El empresario mantiene que tenía una libreta con anotaciones de regalos y pagos en ‘B’, incluido al exsecretario general del PP madrileño
REGIONAL / 16 NOVIEMBRE 2017 / La Fiscalía Anticorrupción ha concluido hoy que ha quedado probado que el principal acusado de la primera causa de la trama Púnica, el exsecretario general del PP de Madrid Francisco Granados, ordenó al empresario David Marjaliza destruir documentación comprometedora.
En la tercera sesión de juicio por el chivatazo que la Guardia Civil dio a Granados alertándole de que se le estaba investigando, el exsocio de Francisco Granados ha asegurado que guardaba una libreta en la que se apuntaban regalos, dádivas y todo tipo de pagos en B que efectuó desde su entramado empresarial a diversas figuras, entre ellas al político madrileño.
En su comparecencia estos días, Marjaliza dijo que Granados le mandó quemar “en un día de niebla” todos la documental que ocultaba en sus oficinas, ubicadas en el edificio Éboli de Pinto. Entre esta documentación destaca información sobre la Comunidad de Madrid, licitaciones y facturas no declaradas.
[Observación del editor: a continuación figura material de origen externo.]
(* ===== verification/_CoqProject ===== *)
-Q . S2P
Prelude.v
Errors.v
KObject.v
Wait.v
Rights.v
Handles.v
Locks.v
Peer.v
Channel.v
Fifo.v
Socket.v
Transfer.v
PortPacket.v
Port.v
Futex.v
Timers.v
Thread.v
Policy.v
Task.v
PageTable.v
Vmo.v
Vmar.v
VmarProps.v
VmarSyscall.v
Paged.v
PagedProps.v
PagedRoot.v
PagedSpec.v
VmObject.v
Stream.v
Backings.v
Exception.v
Spin.v
RegionAllocator.v
Device.v
LinuxSync.v
LinuxSignal.v
LinuxProcess.v
LinuxPath.v
LinuxFiles.v
(* ===== verification/Prelude.v ===== *)
(** * zCore: a verification of the kernel objects and of the Linux layer over them

    zCore is a kernel in Rust that offers the system calls of Zircon (and of Linux) on top of
    one set of kernel objects.  This library is a shallow embedding of the objects of Zircon and
    of the parts of the Linux layer that keep a state of their own: each operation of the source
    is a function on an explicit state, with the names of the source, and the theorems are about
    these functions.

    ** The program and its model

    User code names objects by handles ([zircon-syscall], files [src/zircon-syscall/src]); the
    objects ([src/zircon-object/src]) are reference counted and guarded by spin locks, signal
    each other through the signals of their base, and use the hardware through
    [src/kernel-hal].

    - [Prelude] (this file): results with panics, wrapping integers, bit flags, the tactics.
      [Errors]: [error.rs].
    - [KObject]: the object base with its signals and callbacks ([object/mod.rs],
      [object/signal.rs]).  [Wait]: [wait_signal] and [wait_signal_many], polled in steps that
      interleave with the changes of signals.  [Rights], [Handles]: rights and handles, the
      handle table of a process, the handle system calls ([object/rights.rs],
      [object/handle.rs], [task/process.rs], [zircon-syscall/src/handle.rs]).
    - [Locks]: spin locks and deadlocks between sequences of lock operations, used for the
      order of locks in [Futex], [Timers] and [Task].
    - [Peer]: the pairs of endpoints that [Channel], [Fifo], [Socket] and event pairs share
      ([ipc/*.rs], [signal/eventpair.rs]).  [Transfer]: the system calls on channels, which move
      handles between the tables of processes ([zircon-syscall/src/channel.rs]).
    - [PortPacket], [Port]: packets in their C layout, queues, observers and interrupts of
      ports ([signal/port_packet.rs], [signal/port.rs]).
    - [Futex]: [signal/futex.rs].  [Timers]: timers with the queue of the platform, events,
      counters, clocks ([signal/timer.rs], [signal/event.rs], [object/counter.rs],
      [object/clock.rs], [kernel-hal/src/bare/timer.rs]).
    - [Thread]: the life of one thread ([task/thread.rs]).  [Policy]: job policies
      ([task/job_policy.rs]).  [Task]: the tree of jobs, processes and threads
      ([task/job.rs], [task/process.rs]).  [Exception]: exceptions and the channels of their
      handlers ([task/exception.rs]).
    - [PageTable]: the radix page tables with the entries of x86-64 and RISC-V
      ([kernel-hal/src/utils/page_table.rs], [common/vm.rs], [bare/arch/*/vm.rs]).
    - [Vmo]: the arithmetic of pages, the block iterator, physical memory objects and slices
      ([vm/mod.rs], [util/block_range.rs], [vm/vmo/physical.rs], [vm/vmo/slice.rs]).
    - [Vmar], [VmarProps], [VmarSyscall]: address regions and mappings, the theorems about
      them, and their system calls ([vm/vmar.rs], [zircon-syscall/src/vmar.rs]).
    - [Paged], [PagedProps], [PagedRoot], [PagedSpec]: paged memory objects with their
      copy-on-write clones ([vm/vmo/paged.rs]), their invariant, the operations on objects
      without clones, and their specification as byte arrays.
    - [VmObject], [Stream], [Backings]: content and size of memory objects ([vm/vmo/mod.rs]),
      streams with their system calls ([vm/stream.rs], [zircon-syscall/src/stream.rs]), and the
      implementations of the interface between them and the kinds of memory.
    - [Device]: resources and interrupts ([dev/resource.rs], [dev/interrupt], the calls of
      [zircon-syscall/src/resource.rs] and [ddk.rs] on them).  [RegionAllocator]:
      [vendor/region-allocator].  [Spin]: the locks of [drivers/src/sync] as atomic steps.
    - [LinuxSync]: errors, event bus, semaphores and pipes ([linux-object/src/error.rs], [sync],
      [fs/pipe.rs]).  [LinuxSignal]: signals and their delivery ([linux-object/src/signal],
      [thread.rs], [linux-syscall/src/signal.rs], [loader/src/linux.rs]).  [LinuxProcess]:
      waiting for children ([linux-object/src/process.rs], [linux-syscall/src/task.rs]).
    - [LinuxPath]: paths, the working directory and directory records.  [LinuxFiles]: open
      files, the descriptors of processes and the system calls on them
      ([linux-object/src/fs], [process.rs], [linux-syscall/src/file]).

    Parts meet at interfaces, which are type classes: [GenericPTE] with [PTELaws] (the format
    of page table entries, two instances), [UserTable] (what regions use of a page table,
    implemented by [PageTable]), [VmObjects] (what regions use of memory objects, implemented
    by [Vmo]), [Backing] with [BackingLaws] (the memory behind a [VmObject], implemented by
    physical and paged objects), and two that stand for crates outside of the source:
    [FrameAllocator] (the allocator of frames) and [Vfs] with [RegularVfs] (the file systems).
    Parts that the source reaches through callbacks or futures appear as the world [W] that
    signal callbacks thread, or as steps of a relation.

    ** What is shown

    Invariants over every history of operations: handle values are handed out once and cancel
    tokens follow their entries; in the task tree everything below a killed job is killed,
    however the calls of several threads interleave;
    sleepers of futexes are queued where they wait; the signals of channels, sockets and
    threads describe their state; the regions of an address space form a tree of disjoint
    ranges, and the page table translates only what the mappings allow; an exception is with
    one handler; readers and writers of a spin lock exclude each other; a descriptor of a Linux
    process changes only by calls on it; pending signals are those sent and not delivered.

    Functional correctness and refinement: channels, fifos, stream and datagram sockets and
    ports deliver in order and lose nothing; a timer with its queue of callbacks is a timer
    with one deadline; the radix tables are a map from pages to frames; copy-on-write objects
    are independent byte arrays, whatever frames they share, within the limits below; mapping, unmapping, protecting,
    destroying and faulting change exactly what they should; packets survive their C layout;
    policies are effective as documented; counters are exact or unchanged; streams are files,
    on memory that keeps the laws of [Backing];
    the region allocator is a set of addresses; interrupts deliver the packets that their
    specification asks for; exceptions go to their handlers in the documented order; pipes
    deliver in order and end exactly when the last write descriptor of all processes is gone;
    the working directory is a stack of names; [copy_file_range] and [getdents64] do exactly
    what they report; a returning signal handler restores its thread, but for one register; writing to a
    channel sends exactly the handles that may be sent, and takes those that are moved whatever happens.

    Progress: waits lose no wake-up, a call completes with the first message that has its id, the cascades of kills
    end, a killed job without threads terminates, a killed thread does not stay blocked, the
    handling of an exception ends, a ticket lock is granted in order.

    Rights: duplication and mapping grant no right that the handle lacks; whatever processes send
    each other, no handle gains rights and only those that may be duplicated get more;
    resources allow nothing that the ones they come from did not.

    Some theorems show where the code does not do what it means to: a request of
    [sys_handle_replace] that gains rights, a lost wake-up of futexes, lock orders that
    deadlock, a clone whose closing erases its parent, page table updates that map frame 0, an exit
    that a waiting Linux process misses, a child lost to a [wait4] with a bad pointer, a thread added to or
    started in a process that terminates meanwhile, a [dup2] that closes the descriptor it duplicates.

    ** Limits

    Some theorems are about the histories in which the operations keep to what the code can do, and
    the comments of the theorems say so: [op_ok] in [VmarProps] (ranges that end within a word, mappings
    for user mode, no fork of a region), in [PagedSpec] (only objects that are no clones and have none are zeroed,
    decommitted or resized, and only those at most one clone away from the root are closed), in [RegionAllocator] (ranges that
    are not empty, below [2 ^ 63]) and in [Device] (positive times; no hardware interrupt during [destroy]);
    [op_legal] and [op_apart] in [Task] (a thread is started once, and none is added to a process that is about to terminate).
    [BackingLaws] is shown for physical memory and for paged objects without clones.

    ** Conventions

    Integers of the machine are [Z] with the wrap-around written out ([+u], [wadd]); the
    kernel is built without overflow checks.  A failed assertion, an index out of range or an
    [unwrap] of [None] is [Panic].  An operation that holds the lock of its object throughout
    is one step; where the source releases a lock in between, and where the order of locks
    matters, the parts are separate steps.  [Weak] references are names of objects that may be
    gone.

    Recursion that is not structural takes fuel, and running out of it is [Panic], which the
    theorems exclude: the depth of region and clone trees is bounded by the number of their
    nodes, since children are younger than their parents; loops over ranges are bounded by
    the number of pages; the cascades of the task tree by a measure that every call decreases; the
    loops of [copy_file_range] and [getdents64] by the bytes and entries that are left.
    Histories are bounded only where a counter would wrap: [2 ^ 30] operations on a handle
    table, [2 ^ 31] on a channel (its transaction ids), [2 ^ 64] on a port (its observers), fewer than [2 ^ 31 / 3] calls in
    [LinuxFiles] (the numbers of descriptors), [2 ^ 61] for the count of a semaphore, [2 ^ 64]
    steps of a ticket lock.

    ** Not modelled

    Drivers, boot and interrupt entry, registers of threads, the hypervisor and PCI objects
    are code for the hardware or wrappers of other crates.  Of the Linux layer, sockets, System
    V IPC, the mapping of memory, [execve] and the calls that only query or pass on to the file
    system are left out; the loaders and the build tools are separate programs.  The decoding of user
    pointers is a parameter of the system calls that are modelled; the others only decode
    pointers and call the modelled operations.  Statistics ([get_info] of regions and tasks,
    page counters) and names in debug output are left out.  Memory ordering of the atomic
    operations and the allocation of kernel memory are not part of the model. *)

From stdpp Require Export base tactics numbers list gmap.
From stdpp Require Import options.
Por su lado, Granados se ha desvinculado durante el juicio del entramado de Marjaliza. “Es un delincuente confeso que además no acredita nada de lo que dice porque dice que lo ha roto. Entonces, ante eso, ¿cómo se defiende uno? ¿Cómo uno demuestra que no ha ocurrido algo?”, se ha preguntado Granados.
El Ministerio Público ha elevado a definitivas su petición de tres años de cárcel para los acusados por delito de revelación de secretos y aprovechamiento de revelación de secretos y ha precisado en su exposición final que la actitud del político regional fue “proactiva en todo momento”.